UK film and music industries reap lobbying rewards 25 Jul 08
Are the various copyright industries in Europe the most effective IP groups when it comes to lobbying for its interests? The answer surely has to be yes. Last week, the European Commission announced plans to extend protection on sound recordings to 95 years, now the British government is proclaiming a groundbreaking deal between broadband providers and Britain’s music and film industries.
In a three month trial, the six largest internet service providers (ISPs) – who make up 90% of the UK market – will send weekly letters to 1,000 prolific illegal downloaders in an attempt to combat net piracy.
The agreement will been seen as quite a breakthrough for the British Phonographic Industry and the Motion Picture Association of America who claim that piracy is costing them billions of pounds in lost revenue every year.
The British government plans to encourage the success of this voluntary deal by threatening to enforce statutory regulation and fines on those ISPs not seen to be doing all they can to deter illegal downloading from as early as next year. While it’s not totally clear just how this legislation will be enforced, Ingrid Silver, media expert at UK law firm Denton Wilde Sapte (DWS), sees the deal as a “very positive development for the entertainment industry”. She continues:
It is a very public acknowledgement of the rights of content creators, and the need for them to see a return on their activities in order to sustain the industry. Clearly this is only one aspect of the solution, since there is a general willingness to pay a fair price for content services, but the market has not yet achieved critical mass in delivering monetisable services which meet people’s requirements. We can expect to see some very exciting developments in terms of the services which appear in the market over the coming year, particularly in the areas of micropayment and the infrastructure surrounding content reporting standards.
It is a bold and risky step for service providers to agree to write warning letters to their own customers threatening to unplug their internet access. There are some very obvious practical problems in this sort of strategy. For example, it seems unfair to penalise a household by removing internet access because the babysitter did a bit of file sharing while the parents were out having dinner!

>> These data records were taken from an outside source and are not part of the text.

(** The text that is hashed ends with the time of the call. *)
Lemma hashed_text (eng : Engine) (day_ago : string) (file : DocFile)
    (db : Db) :
  exists before,
    forall now_iso,
      Json.dumps true (build_snapshot_data eng now_iso day_ago file db)
      = before +:+ Json.quote now_iso +:+ "}".
Proof.
  unfold build_snapshot_data.
  set (results := JArr _). set (stats := get_statistics _ _ _).
  exists ("{" +:+ Json.item ("results", Json.dumps true results) +:+ ", "
          +:+ Json.item ("statistics", Json.dumps true stats) +:+ ", "
          +:+ Json.quote "timestamp" +:+ ": ").
  intros now.
  assert (E : Json.dumps true
                (JObj [ ("timestamp", JStr now); ("results", results);
                        ("statistics", stats) ])
              = "{" +:+ Json.join ", "
                          [ Json.item ("results", Json.dumps true results);
                            Json.item ("statistics", Json.dumps true stats);
                            Json.quote "timestamp" +:+ ": " +:+ Json.quote now ]
                +:+ "}") by reflexivity.
  rewrite E. cbn [Json.join]. rewrite !str_app_assoc. reflexivity.
Qed.

Lemma hashed_text_differs (eng : Engine) (now1 now2 day_ago : string)
    (file : DocFile) (db : Db) :
  now1 <> now2 ->
  Json.dumps true (build_snapshot_data eng now1 day_ago file db)
  <> Json.dumps true (build_snapshot_data eng now2 day_ago file db).
Proof.
  intros Hne H. apply Hne.
  destruct (hashed_text eng day_ago file db) as (before & Hb).
  rewrite !Hb in H. apply str_app_inv_head in H.
  unfold Json.quote in H. cbv zeta in H.
  rewrite !str_app_assoc in H. apply str_app_inv_head in H.
  now apply escape_inj_tail in H.
Qed.

(** C4, as the code has it.  The checksum is a function of the content
    of [snapshot_data]: two values with the same content, whatever the
    order of the keys of their [dict]s, have one checksum.  That content
    holds the time of the call.  Two [create_snapshot] calls with no
    write between them other than the first call's own row store the
    same checksum when they read the same timestamp and the same
    cutoff of the last day; when they read two timestamps, and the same
    cutoff, the texts they hash differ. *)
Theorem snapshot_checksum_reproducible :
  (forall d1 d2 : json,
     unique_keys d1 -> same_content d1 d2 -> checksum_of d1 = checksum_of d2)
  /\ (forall (eng : Engine) (now_iso day_ago now1 now2 : string)
        (file : DocFile) (desc1 desc2 : string) (db : Db),
       let db1 := (create_snapshot eng now_iso day_ago now1 file desc1 db).1 in
       let db2 := (create_snapshot eng now_iso day_ago now2 file desc2 db1).1 in
       map checksum (test_snapshots db2)
       = map checksum (test_snapshots db)
         ++ [ snapshot_checksum eng now_iso day_ago file db;
              snapshot_checksum eng now_iso day_ago file db ])
  /\ (forall (eng : Engine) (now_iso1 now_iso2 day_ago now1 : string)
        (file : DocFile) (desc1 : string) (db : Db),
       now_iso1 <> now_iso2 ->
       let db1 := (create_snapshot eng now_iso1 day_ago now1 file desc1 db).1 in
       Json.dumps true (build_snapshot_data eng now_iso1 day_ago file db)
       <> Json.dumps true (build_snapshot_data eng now_iso2 day_ago file db1)).
Proof.
  split; [|split].
  - intros d1 d2 Hu Hsame. unfold checksum_of.
    now rewrite (dumps_sorted_same d1 Hu d2 Hsame).
  - intros. unfold db2, db1, create_snapshot. cbn [fst test_snapshots set_test_snapshots].
    rewrite build_snapshot_data_snapshots.
    rewrite !map_app, <- app_assoc. reflexivity.
  - intros eng now_iso1 now_iso2 day_ago now1 file desc1 db Hne db1.
    unfold db1, create_snapshot. cbn [fst].
    rewrite build_snapshot_data_snapshots. now apply hashed_text_differs.
Qed.

(** The same content built in two orders. *)
Lemma snapshot_checksum_reproducible_witness :
  checksum_of
    (JObj [ ("timestamp", JStr "2026-11-03T09:46:00.123456");
            ("results", JArr [JObj [("command", JStr "ping");
                                    ("status", JStr "passed")]]) ])
  = checksum_of
      (JObj [ ("results", JArr [JObj [("status", JStr "passed");
                                      ("command", JStr "ping")]]);
              ("timestamp", JStr "2026-11-03T09:46:00.123456") ]).
Proof.
  apply (proj1 snapshot_checksum_reproducible).
  - apply unique_keys_obj. split; [compute_done|].
    repeat constructor; compute_done.
  - eapply same_obj; [apply Permutation_swap|].
    repeat constructor.
    eapply same_obj; [apply Permutation_swap|]. repeat constructor.
Defined.

(** The claim as the specification words it fails: two calls on the
    empty store, half a millisecond apart, with one cutoff and with
    nothing written between them, store two checksums. *)
Lemma successive_snapshots_differ :
  let db1 :=
    (create_snapshot rowid_engine "2026-11-03T09:46:00.123456"
       "2026-11-02 09:46:00" "2026-11-03 09:46:00" DocMissing "" empty_db).1 in
  let db2 :=
    (create_snapshot rowid_engine "2026-11-03T09:46:00.123999"
       "2026-11-02 09:46:00" "2026-11-03 09:46:00" DocMissing "" db1).1 in
  map checksum (test_snapshots db2)
  = [ "955f25e27f7a231f7ac880772a70ea877249563932868d9cbd78153e0ce381ab";
      "cd8da59ffaf13adb7dd04d6bfee0014d1fa4efa033e9140bbd13218b87012474" ]
  /\ "955f25e27f7a231f7ac880772a70ea877249563932868d9cbd78153e0ce381ab"
     <> "cd8da59ffaf13adb7dd04d6bfee0014d1fa4efa033e9140bbd13218b87012474".
Proof. split; [vm_compute; reflexivity|discriminate]. Qed.

(** ** The digest *)

Example sha256_abc :
  SHA256.hexdigest "abc"
  = "ba7816bf8f01cfea414140de5dae2223b00361a396177a9cb410ff61f20015ad".
Proof. vm_compute. reflexivity. Qed.

Example sha256_two_blocks :
  SHA256.hexdigest "abcdbcdecdefdefgefghfghighijhijkijkljklmklmnlmnomnopnopq"
  = "248d6a61d20638b8e5c026930c3e6039a33ce45964ff2167f6ecedd419db06c1".
Proof. vm_compute. reflexivity. Qed.

(** ** Backups *)

Lemma older_first_total (a b : string * BackupFile) :
  older_first a b = true \/ older_first b a = true.
Proof. unfold older_first. rewrite !N.leb_le. lia. Qed.

Lemma older_first_trans (a b c : string * BackupFile) :
  older_first a b = true -> older_first b c = true -> older_first a c = true.
Proof. unfold older_first. rewrite !N.leb_le. lia. Qed.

While this may be true, I can understand why the broadband providers would be eager to collaborate with the music and film industries now rather than face a battle later. In some European countries, there seems to be a move in the courts towards internet companies being held liable for the activities of their users, and these British ISPs will not want to be stung with the same damages recently awarded against eBay for failing to prevent infringement occurring on its platform. And if the courts will not do it in the UK, the chances are that the government will.
Unlike patents and trademarks, copyrights are pretty easy to get your head round. On top of which, government ministers will always find time to listen to rock stars and Hollywood icons. Owners of other types of IP don’t necessarily have the power to manufacture such effective photo opportunities.